__What is required__
In your answer, give each entry again exactly as it appears.

◇ ◇ ◇ ◇ ◇

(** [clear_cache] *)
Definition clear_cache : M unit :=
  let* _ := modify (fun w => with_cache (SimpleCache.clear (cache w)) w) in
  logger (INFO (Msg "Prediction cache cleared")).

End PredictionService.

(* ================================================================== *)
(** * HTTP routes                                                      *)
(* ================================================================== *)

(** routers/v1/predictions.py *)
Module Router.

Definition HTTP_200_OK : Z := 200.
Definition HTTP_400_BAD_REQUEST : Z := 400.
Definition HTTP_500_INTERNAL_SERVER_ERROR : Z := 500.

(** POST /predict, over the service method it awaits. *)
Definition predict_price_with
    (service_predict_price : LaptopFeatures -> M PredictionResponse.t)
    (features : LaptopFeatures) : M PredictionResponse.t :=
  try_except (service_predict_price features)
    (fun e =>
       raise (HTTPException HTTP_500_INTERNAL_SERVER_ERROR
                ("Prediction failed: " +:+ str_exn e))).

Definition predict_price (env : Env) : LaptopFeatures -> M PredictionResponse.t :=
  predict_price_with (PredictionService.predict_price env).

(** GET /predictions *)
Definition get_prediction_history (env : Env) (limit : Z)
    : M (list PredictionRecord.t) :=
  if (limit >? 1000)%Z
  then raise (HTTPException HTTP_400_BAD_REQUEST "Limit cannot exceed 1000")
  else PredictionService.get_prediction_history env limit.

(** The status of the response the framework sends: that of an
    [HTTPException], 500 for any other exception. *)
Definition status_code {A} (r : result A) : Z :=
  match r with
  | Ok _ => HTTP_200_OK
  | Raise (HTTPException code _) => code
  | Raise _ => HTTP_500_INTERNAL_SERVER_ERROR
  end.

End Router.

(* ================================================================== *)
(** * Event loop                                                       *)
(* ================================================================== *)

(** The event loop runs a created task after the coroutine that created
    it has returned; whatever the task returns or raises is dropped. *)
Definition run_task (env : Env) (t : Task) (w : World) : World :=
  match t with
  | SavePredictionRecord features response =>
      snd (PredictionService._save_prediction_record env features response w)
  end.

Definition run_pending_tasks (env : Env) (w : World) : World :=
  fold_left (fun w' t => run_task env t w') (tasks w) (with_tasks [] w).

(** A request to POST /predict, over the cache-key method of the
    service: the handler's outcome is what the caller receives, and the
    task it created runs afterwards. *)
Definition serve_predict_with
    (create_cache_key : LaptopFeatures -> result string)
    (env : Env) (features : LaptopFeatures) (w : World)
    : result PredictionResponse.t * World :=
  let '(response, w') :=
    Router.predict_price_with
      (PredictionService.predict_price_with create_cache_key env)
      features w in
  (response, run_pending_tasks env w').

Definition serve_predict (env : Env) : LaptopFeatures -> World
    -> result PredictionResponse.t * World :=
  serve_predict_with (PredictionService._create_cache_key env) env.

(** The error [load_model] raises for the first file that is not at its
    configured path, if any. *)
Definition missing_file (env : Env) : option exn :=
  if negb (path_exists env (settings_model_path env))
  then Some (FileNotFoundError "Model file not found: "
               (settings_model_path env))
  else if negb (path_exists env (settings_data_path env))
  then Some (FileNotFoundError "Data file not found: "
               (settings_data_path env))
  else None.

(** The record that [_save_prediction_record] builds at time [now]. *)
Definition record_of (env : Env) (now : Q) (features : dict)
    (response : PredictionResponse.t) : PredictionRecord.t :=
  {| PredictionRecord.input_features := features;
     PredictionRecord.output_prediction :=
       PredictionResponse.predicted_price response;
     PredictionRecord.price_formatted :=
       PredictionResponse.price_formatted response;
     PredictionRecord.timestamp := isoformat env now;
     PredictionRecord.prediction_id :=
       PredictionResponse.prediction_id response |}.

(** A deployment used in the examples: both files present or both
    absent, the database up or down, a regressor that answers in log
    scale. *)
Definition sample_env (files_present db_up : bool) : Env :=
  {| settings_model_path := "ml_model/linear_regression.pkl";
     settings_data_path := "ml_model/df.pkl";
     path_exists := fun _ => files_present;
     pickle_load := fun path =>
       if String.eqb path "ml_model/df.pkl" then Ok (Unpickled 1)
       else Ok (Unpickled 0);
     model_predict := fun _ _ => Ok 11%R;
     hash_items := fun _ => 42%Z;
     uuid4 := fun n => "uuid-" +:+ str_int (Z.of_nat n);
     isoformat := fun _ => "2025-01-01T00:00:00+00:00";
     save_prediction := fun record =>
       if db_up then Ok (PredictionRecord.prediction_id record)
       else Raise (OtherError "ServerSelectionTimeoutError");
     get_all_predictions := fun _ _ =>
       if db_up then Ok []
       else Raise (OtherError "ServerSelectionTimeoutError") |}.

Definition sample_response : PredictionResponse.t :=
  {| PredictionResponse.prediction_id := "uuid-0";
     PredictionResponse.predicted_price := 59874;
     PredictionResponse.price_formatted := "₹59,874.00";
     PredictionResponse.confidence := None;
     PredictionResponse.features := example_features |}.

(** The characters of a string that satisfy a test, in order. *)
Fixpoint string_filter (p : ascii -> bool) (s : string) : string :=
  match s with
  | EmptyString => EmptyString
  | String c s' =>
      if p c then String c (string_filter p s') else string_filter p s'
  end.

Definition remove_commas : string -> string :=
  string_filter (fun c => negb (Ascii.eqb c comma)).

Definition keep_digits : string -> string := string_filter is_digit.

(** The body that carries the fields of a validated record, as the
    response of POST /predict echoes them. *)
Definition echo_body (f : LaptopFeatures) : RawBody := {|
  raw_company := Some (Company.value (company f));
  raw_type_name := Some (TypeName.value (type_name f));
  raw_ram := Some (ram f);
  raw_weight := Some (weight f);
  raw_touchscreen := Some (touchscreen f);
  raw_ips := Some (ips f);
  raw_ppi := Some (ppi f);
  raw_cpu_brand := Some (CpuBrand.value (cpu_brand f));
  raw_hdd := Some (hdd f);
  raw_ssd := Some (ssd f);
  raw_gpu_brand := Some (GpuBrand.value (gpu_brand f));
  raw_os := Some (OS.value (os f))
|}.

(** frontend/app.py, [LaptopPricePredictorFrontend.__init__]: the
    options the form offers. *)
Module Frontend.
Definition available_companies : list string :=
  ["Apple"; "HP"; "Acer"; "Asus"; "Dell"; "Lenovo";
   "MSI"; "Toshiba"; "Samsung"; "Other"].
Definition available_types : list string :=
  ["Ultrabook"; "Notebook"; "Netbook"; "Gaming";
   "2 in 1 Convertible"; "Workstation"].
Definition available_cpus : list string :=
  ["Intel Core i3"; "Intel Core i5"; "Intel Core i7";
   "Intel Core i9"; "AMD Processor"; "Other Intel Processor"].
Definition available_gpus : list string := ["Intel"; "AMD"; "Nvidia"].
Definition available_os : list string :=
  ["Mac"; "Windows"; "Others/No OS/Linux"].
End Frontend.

◇ ◇ ◇ ◇ ◇

__Your solution__
(** [clear_cache] *)
Definition clear_cache : M unit :=
  let* _ := modify (fun w => with_cache (SimpleCache.clear (cache w)) w) in
  logger (INFO (Msg "Prediction cache cleared")).

End PredictionService.

(* ================================================================== *)
(** * HTTP routes                                                      *)
(* ================================================================== *)

(** routers/v1/predictions.py *)
Module Router.

Definition HTTP_200_OK : Z := 200.
Definition HTTP_400_BAD_REQUEST : Z := 400.
Definition HTTP_500_INTERNAL_SERVER_ERROR : Z := 500.

(** POST /predict, over the service method it awaits. *)
Definition predict_price_with
    (service_predict_price : LaptopFeatures -> M PredictionResponse.t)
    (features : LaptopFeatures) : M PredictionResponse.t :=
  try_except (service_predict_price features)
    (fun e =>
       raise (HTTPException HTTP_500_INTERNAL_SERVER_ERROR
                ("Prediction failed: " +:+ str_exn e))).

Definition predict_price (env : Env) : LaptopFeatures -> M PredictionResponse.t :=
  predict_price_with (PredictionService.predict_price env).

(** GET /predictions *)
Definition get_prediction_history (env : Env) (limit : Z)
    : M (list PredictionRecord.t) :=
  if (limit >? 1000)%Z
  then raise (HTTPException HTTP_400_BAD_REQUEST "Limit cannot exceed 1000")
  else PredictionService.get_prediction_history env limit.

(** The status of the response the framework sends: that of an
    [HTTPException], 500 for any other exception. *)
Definition status_code {A} (r : result A) : Z :=
  match r with
  | Ok _ => HTTP_200_OK
  | Raise (HTTPException code _) => code
  | Raise _ => HTTP_500_INTERNAL_SERVER_ERROR
  end.

End Router.

(* ================================================================== *)
(** * Event loop                                                       *)
(* ================================================================== *)

(** The event loop runs a created task after the coroutine that created
    it has returned; whatever the task returns or raises is dropped. *)
Definition run_task (env : Env) (t : Task) (w : World) : World :=
  match t with
  | SavePredictionRecord features response =>
      snd (PredictionService._save_prediction_record env features response w)
  end.

Definition run_pending_tasks (env : Env) (w : World) : World :=
  fold_left (fun w' t => run_task env t w') (tasks w) (with_tasks [] w).

(** A request to POST /predict, over the cache-key method of the
    service: the handler's outcome is what the caller receives, and the
    task it created runs afterwards. *)
Definition serve_predict_with
    (create_cache_key : LaptopFeatures -> result string)
    (env : Env) (features : LaptopFeatures) (w : World)
    : result PredictionResponse.t * World :=
  let '(response, w') :=
    Router.predict_price_with
      (PredictionService.predict_price_with create_cache_key env)
      features w in
  (response, run_pending_tasks env w').

Definition serve_predict (env : Env) : LaptopFeatures -> World
    -> result PredictionResponse.t * World :=
  serve_predict_with (PredictionService._create_cache_key env) env.

(** The error [load_model] raises for the first file that is not at its
    configured path, if any. *)
Definition missing_file (env : Env) : option exn :=
  if negb (path_exists env (settings_model_path env))
  then Some (FileNotFoundError "Model file not found: "
               (settings_model_path env))
  else if negb (path_exists env (settings_data_path env))
  then Some (FileNotFoundError "Data file not found: "
               (settings_data_path env))
  else None.

(** The record that [_save_prediction_record] builds at time [now]. *)
Definition record_of (env : Env) (now : Q) (features : dict)
    (response : PredictionResponse.t) : PredictionRecord.t :=
  {| PredictionRecord.input_features := features;
     PredictionRecord.output_prediction :=
       PredictionResponse.predicted_price response;
     PredictionRecord.price_formatted :=
       PredictionResponse.price_formatted response;
     PredictionRecord.timestamp := isoformat env now;
     PredictionRecord.prediction_id :=
       PredictionResponse.prediction_id response |}.

(** A deployment used in the examples: both files present or both
    absent, the database up or down, a regressor that answers in log
    scale. *)
Definition sample_env (files_present db_up : bool) : Env :=
  {| settings_model_path := "ml_model/linear_regression.pkl";
     settings_data_path := "ml_model/df.pkl";
     path_exists := fun _ => files_present;
     pickle_load := fun path =>
       if String.eqb path "ml_model/df.pkl" then Ok (Unpickled 1)
       else Ok (Unpickled 0);
     model_predict := fun _ _ => Ok 11%R;
     hash_items := fun _ => 42%Z;
     uuid4 := fun n => "uuid-" +:+ str_int (Z.of_nat n);
     isoformat := fun _ => "2025-01-01T00:00:00+00:00";
     save_prediction := fun record =>
       if db_up then Ok (PredictionRecord.prediction_id record)
       else Raise (OtherError "ServerSelectionTimeoutError");
     get_all_predictions := fun _ _ =>
       if db_up then Ok []
       else Raise (OtherError "ServerSelectionTimeoutError") |}.

Definition sample_response : PredictionResponse.t :=
  {| PredictionResponse.prediction_id := "uuid-0";
     PredictionResponse.predicted_price := 59874;
     PredictionResponse.price_formatted := "₹59,874.00";
     PredictionResponse.confidence := None;
     PredictionResponse.features := example_features |}.

(** The characters of a string that satisfy a test, in order. *)
Fixpoint string_filter (p : ascii -> bool) (s : string) : string :=
  match s with
  | EmptyString => EmptyString
  | String c s' =>
      if p c then String c (string_filter p s') else string_filter p s'
  end.

Definition remove_commas : string -> string :=
  string_filter (fun c => negb (Ascii.eqb c comma)).

Definition keep_digits : string -> string := string_filter is_digit.

(** The body that carries the fields of a validated record, as the
    response of POST /predict echoes them. *)
Definition echo_body (f : LaptopFeatures) : RawBody := {|
  raw_company := Some (Company.value (company f));
  raw_type_name := Some (TypeName.value (type_name f));
  raw_ram := Some (ram f);
  raw_weight := Some (weight f);
  raw_touchscreen := Some (touchscreen f);
  raw_ips := Some (ips f);
  raw_ppi := Some (ppi f);
  raw_cpu_brand := Some (CpuBrand.value (cpu_brand f));
  raw_hdd := Some (hdd f);
  raw_ssd := Some (ssd f);
  raw_gpu_brand := Some (GpuBrand.value (gpu_brand f));
  raw_os := Some (OS.value (os f))
|}.

(** frontend/app.py, [LaptopPricePredictorFrontend.__init__]: the
    options the form offers. *)
Module Frontend.
Definition available_companies : list string :=
  ["Apple"; "HP"; "Acer"; "Asus"; "Dell"; "Lenovo";
   "MSI"; "Toshiba"; "Samsung"; "Other"].
Definition available_types : list string :=
  ["Ultrabook"; "Notebook"; "Netbook"; "Gaming";
   "2 in 1 Convertible"; "Workstation"].
Definition available_cpus : list string :=
  ["Intel Core i3"; "Intel Core i5"; "Intel Core i7";
   "Intel Core i9"; "AMD Processor"; "Other Intel Processor"].
Definition available_gpus : list string := ["Intel"; "AMD"; "Nvidia"].
Definition available_os : list string :=
  ["Mac"; "Windows"; "Others/No OS/Linux"].
End Frontend.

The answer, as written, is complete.